• [RECORDS FOR THE TASK]

■ ■ ■

(* ===== verification/KEnv.v ===== *)
(** * The environment of the Weenix kernel files

    The kernel files of the repository call code and use constants that come
    with Weenix and are not part of the repository: the intrusive lists of
    util/list.h, the slab allocator, the page geometry and the user address
    range of mm/page.h and mm/mm.h, and the error numbers.  They are the
    parameters of the kernel models: type classes whose fields are the
    operations and whose laws are what the kernel files rely on.  Each class
    has an instance at the end of the file. *)
From stdpp Require Import base gmap list fin_maps fin_sets.
From Stdlib Require Import ZArith Lia.
From S2P Require Import Prelude.
Open Scope Z_scope.

(** ** util/list.h

    A [klist] is a list head; its members are the structures (by address)
    that are linked on it, and [list_items] gives the order in which
    [list_iterate_begin] visits them.  The iteration reads the successor
    before it runs the loop's body, so removing the current member inside
    the loop is allowed. *)
Class KList := {
  klist : Type;
  list_empty_head : klist;
  list_items : klist -> list Z;
  list_insert_head : Z -> klist -> klist;
  list_insert_tail : Z -> klist -> klist;
  list_insert_before : Z -> Z -> klist -> klist;
  list_remove : Z -> klist -> klist;
  items_empty : list_items list_empty_head = [];
  items_insert_head x l : x ∉ list_items l ->
    list_items (list_insert_head x l) = x :: list_items l;
  items_insert_tail x l : x ∉ list_items l ->
    list_items (list_insert_tail x l) = list_items l ++ [x];
  items_insert_before x y l a b : x ∉ list_items l -> list_items l = a ++ y :: b ->
    y ∉ a -> list_items (list_insert_before y x l) = a ++ x :: y :: b;
  items_remove x l a b : list_items l = a ++ x :: b -> x ∉ a ++ b ->
    list_items (list_remove x l) = a ++ b;
}.

(** ** The slab allocator

    [slab_pick h] is the address [slab_obj_alloc] returns when the live
    objects are those of [h], or [None] for NULL. *)
Class Slab := {
  slab_pick : forall {A}, gmap Z A -> option Z;
  slab_fresh {A} (h : gmap Z A) p : slab_pick h = Some p -> p <> 0 /\ h !! p = None;
}.

(** ** Pages and the user part of the address space *)
Class KGeometry := {
  PAGE_SHIFT : Z;
  USER_MEM_LOW : Z;
  USER_MEM_HIGH : Z;
  page_shift_pos : 0 < PAGE_SHIFT < 32;
  user_mem_low_aligned : USER_MEM_LOW mod 2 ^ PAGE_SHIFT = 0;
  user_mem_high_aligned : USER_MEM_HIGH mod 2 ^ PAGE_SHIFT = 0;
  user_mem_range : 2 ^ PAGE_SHIFT <= USER_MEM_LOW /\ USER_MEM_LOW < USER_MEM_HIGH /\
    USER_MEM_HIGH + 2 ^ PAGE_SHIFT <= 2 ^ 32;
}.

Section Geometry.
Context `{KG : KGeometry}.

Definition PAGE_SIZE : Z := 2 ^ PAGE_SHIFT.
Definition ADDR_TO_PN (a : Z) : Z := Z.shiftr a PAGE_SHIFT.
Definition PN_TO_ADDR (pn : Z) : Z := u32 (Z.shiftl pn PAGE_SHIFT).
Definition PAGE_OFFSET (a : Z) : Z := a mod PAGE_SIZE.
Definition PAGE_ALIGNED (a : Z) : bool := a mod PAGE_SIZE =? 0.
Definition PAGE_ALIGN_DOWN (a : Z) : Z := a - a mod PAGE_SIZE.
Definition PAGE_ALIGN_UP (a : Z) : Z := u32 (PAGE_ALIGN_DOWN (a - 1) + PAGE_SIZE).
Definition LOW_PN : Z := ADDR_TO_PN USER_MEM_LOW.
Definition HIGH_PN : Z := ADDR_TO_PN USER_MEM_HIGH.

Lemma page_size_pos : 1 < PAGE_SIZE.
Proof. unfold PAGE_SIZE. pose proof page_shift_pos. apply Z.pow_gt_1; lia. Qed.
Lemma page_size_divides : (PAGE_SIZE | 2 ^ 32).
Proof.
  unfold PAGE_SIZE. pose proof page_shift_pos. exists (2 ^ (32 - PAGE_SHIFT)).
  rewrite <- Z.pow_add_r by lia. f_equal. lia.
Qed.

Lemma addr_to_pn a : ADDR_TO_PN a = a / PAGE_SIZE.
Proof. unfold ADDR_TO_PN, PAGE_SIZE. apply Z.shiftr_div_pow2. pose proof page_shift_pos. lia. Qed.

Lemma addr_pn_offset a : a = ADDR_TO_PN a * PAGE_SIZE + PAGE_OFFSET a.
Proof.
  rewrite addr_to_pn. unfold PAGE_OFFSET. pose proof page_size_pos.
  pose proof (Z.div_mod a PAGE_SIZE). lia.
Qed.
Lemma page_offset_bound a : 0 <= PAGE_OFFSET a < PAGE_SIZE.
Proof. apply Z.mod_pos_bound. pose proof page_size_pos. lia. Qed.

Lemma pn_mono a b : a <= b -> ADDR_TO_PN a <= ADDR_TO_PN b.
Proof. intros. rewrite !addr_to_pn. apply Z.div_le_mono; [pose proof page_size_pos; lia | done]. Qed.

Lemma low_high_pn : 1 <= LOW_PN /\ LOW_PN < HIGH_PN /\ HIGH_PN * PAGE_SIZE < 2 ^ 32.
Proof.
  pose proof page_size_pos. destruct user_mem_range as (H1 & H2 & H3).
  fold PAGE_SIZE in *. pose proof user_mem_low_aligned as Hl. pose proof user_mem_high_aligned as Hh.
  fold PAGE_SIZE in Hl, Hh. pose proof (addr_pn_offset USER_MEM_LOW) as E1.
  pose proof (addr_pn_offset USER_MEM_HIGH) as E2. unfold PAGE_OFFSET in *. rewrite Hl in E1. rewrite Hh in E2.
  unfold LOW_PN, HIGH_PN. nia.
Qed.
Lemma user_low_pn : USER_MEM_LOW = LOW_PN * PAGE_SIZE.
Proof.
  rewrite (addr_pn_offset USER_MEM_LOW) at 1. unfold PAGE_OFFSET, LOW_PN.
  pose proof user_mem_low_aligned as E. fold PAGE_SIZE in E. rewrite E. lia.
Qed.
Lemma user_high_pn : USER_MEM_HIGH = HIGH_PN * PAGE_SIZE.
Proof.
  rewrite (addr_pn_offset USER_MEM_HIGH) at 1. unfold PAGE_OFFSET, HIGH_PN.
  pose proof user_mem_high_aligned as E. fold PAGE_SIZE in E. rewrite E. lia.
Qed.
Lemma high_pn_small : HIGH_PN < 2 ^ 31.
Proof.
  pose proof low_high_pn. pose proof page_size_pos.
  assert (2 <= PAGE_SIZE) by lia. nia.
Qed.
Lemma pn_to_addr pn : 0 <= pn <= HIGH_PN -> PN_TO_ADDR pn = pn * PAGE_SIZE.
Proof.
  intros H. unfold PN_TO_ADDR. rewrite Z.shiftl_mul_pow2 by (pose proof page_shift_pos; lia).
  fold PAGE_SIZE. apply u32_small. pose proof low_high_pn. pose proof page_size_pos. nia.
Qed.
Lemma pn_of_addr pn : 0 <= pn <= HIGH_PN -> ADDR_TO_PN (PN_TO_ADDR pn) = pn.
Proof.
  intros H. rewrite pn_to_addr, addr_to_pn by done. apply Z.div_mul. pose proof page_size_pos. lia.
Qed.
End Geometry.

(** ** Error numbers: distinct positive codes *)
Class KErrno := {
  EPERM : Z; ENOENT : Z; ESRCH : Z; EINTR : Z; EBADF : Z; ECHILD : Z; ENOMEM : Z; EACCES : Z;
  EFAULT : Z; EEXIST : Z; ENODEV : Z; ENOTDIR : Z; EISDIR : Z; EINVAL : Z; EMFILE : Z;
  ENXIO : Z; ENAMETOOLONG : Z; ENOTEMPTY : Z; EAGAIN : Z; EBUSY : Z;
  errno_pos : Forall (fun e => 0 < e)
    [EPERM; ENOENT; ESRCH; EINTR; EBADF; ECHILD; ENOMEM; EACCES; EFAULT; EEXIST; ENODEV; ENOTDIR;
     EISDIR; EINVAL; EMFILE; ENXIO; ENAMETOOLONG; ENOTEMPTY; EAGAIN; EBUSY];
}.

(** ** Instances *)
Definition insert_at (y x : Z) (l : list Z) : list Z :=
  (fix go (l : list Z) : list Z :=
     match l with
     | [] => [x]
     | z :: r => if decide (z = y) then x :: z :: r else z :: go r
     end) l.

Lemma insert_at_spec y x a b : y ∉ a -> insert_at y x (a ++ y :: b) = a ++ x :: y :: b.
Proof.
  induction a as [|z a IH]; intros Hy; cbn.
  - by rewrite decide_True.
  - rewrite decide_False by set_solver. f_equal. apply IH. set_solver.
Qed.

#[refine] Definition seq_klist : KList := {|
  klist := list Z;
  list_empty_head := [];
  list_items l := l;
  list_insert_head x l := x :: l;
  list_insert_tail x l := l ++ [x];
  list_insert_before y x l := insert_at y x l;
  list_remove x l := base.filter (fun y => y <> x) l;
|}.
Proof.
  - done.
  - done.
  - done.
  - intros x y l a b _ -> Hy. by apply insert_at_spec.
  - intros x l a b -> Hx. rewrite filter_app, filter_cons_False by (by intros []).
    rewrite !filter_id by (intros; set_solver). done.
Defined.

#[refine] Definition first_slab : Slab := {|
  slab_pick A h := Some (fresh (dom h ∪ {[0]} : gset Z));
|}.
Proof.
  intros A h p [= <-]. pose proof (is_fresh (dom h ∪ {[0]} : gset Z)) as H. split; [set_solver|].
  apply not_elem_of_dom. set_solver.
Defined.
#[refine] Definition full_slab : Slab := {| slab_pick A h := None |}.
Proof. done. Defined.

(** The i386 values of Weenix. *)
#[refine] Definition i386_geometry : KGeometry := {|
  PAGE_SHIFT := 12; USER_MEM_LOW := 4194304; USER_MEM_HIGH := 3221225472;
|}.
Proof. all: (done || vm_compute; done || lia). Defined.

#[refine] Definition weenix_errno : KErrno := {|
  EPERM := 1; ENOENT := 2; ESRCH := 3; EINTR := 4; EBADF := 9; ECHILD := 10; ENOMEM := 12;
  EACCES := 13; EFAULT := 14; EEXIST := 17; ENODEV := 19; ENOTDIR := 20; EISDIR := 21;
  EINVAL := 22; EMFILE := 24; ENXIO := 6; ENAMETOOLONG := 36; ENOTEMPTY := 39; EAGAIN := 11;
  EBUSY := 16;
|}.
Proof. repeat constructor. Defined.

■ ■ ■

• [EXERCISE] Using the records above, write out exactly the lines between the one holding "From S2P Require Import Prelude." and the one holding "USER_MEM_LOW : Z;", inclusive; leave everything else out.

• [EXERCISE OUTPUT]
From S2P Require Import Prelude.
Open Scope Z_scope.

(** ** util/list.h

    A [klist] is a list head; its members are the structures (by address)
    that are linked on it, and [list_items] gives the order in which
    [list_iterate_begin] visits them.  The iteration reads the successor
    before it runs the loop's body, so removing the current member inside
    the loop is allowed. *)
Class KList := {
  klist : Type;
  list_empty_head : klist;
  list_items : klist -> list Z;
  list_insert_head : Z -> klist -> klist;
  list_insert_tail : Z -> klist -> klist;
  list_insert_before : Z -> Z -> klist -> klist;
  list_remove : Z -> klist -> klist;
  items_empty : list_items list_empty_head = [];
  items_insert_head x l : x ∉ list_items l ->
    list_items (list_insert_head x l) = x :: list_items l;
  items_insert_tail x l : x ∉ list_items l ->
    list_items (list_insert_tail x l) = list_items l ++ [x];
  items_insert_before x y l a b : x ∉ list_items l -> list_items l = a ++ y :: b ->
    y ∉ a -> list_items (list_insert_before y x l) = a ++ x :: y :: b;
  items_remove x l a b : list_items l = a ++ x :: b -> x ∉ a ++ b ->
    list_items (list_remove x l) = a ++ b;
}.

(** ** The slab allocator

    [slab_pick h] is the address [slab_obj_alloc] returns when the live
    objects are those of [h], or [None] for NULL. *)
Class Slab := {
  slab_pick : forall {A}, gmap Z A -> option Z;
  slab_fresh {A} (h : gmap Z A) p : slab_pick h = Some p -> p <> 0 /\ h !! p = None;
}.

(** ** Pages and the user part of the address space *)
Class KGeometry := {
  PAGE_SHIFT : Z;
  USER_MEM_LOW : Z;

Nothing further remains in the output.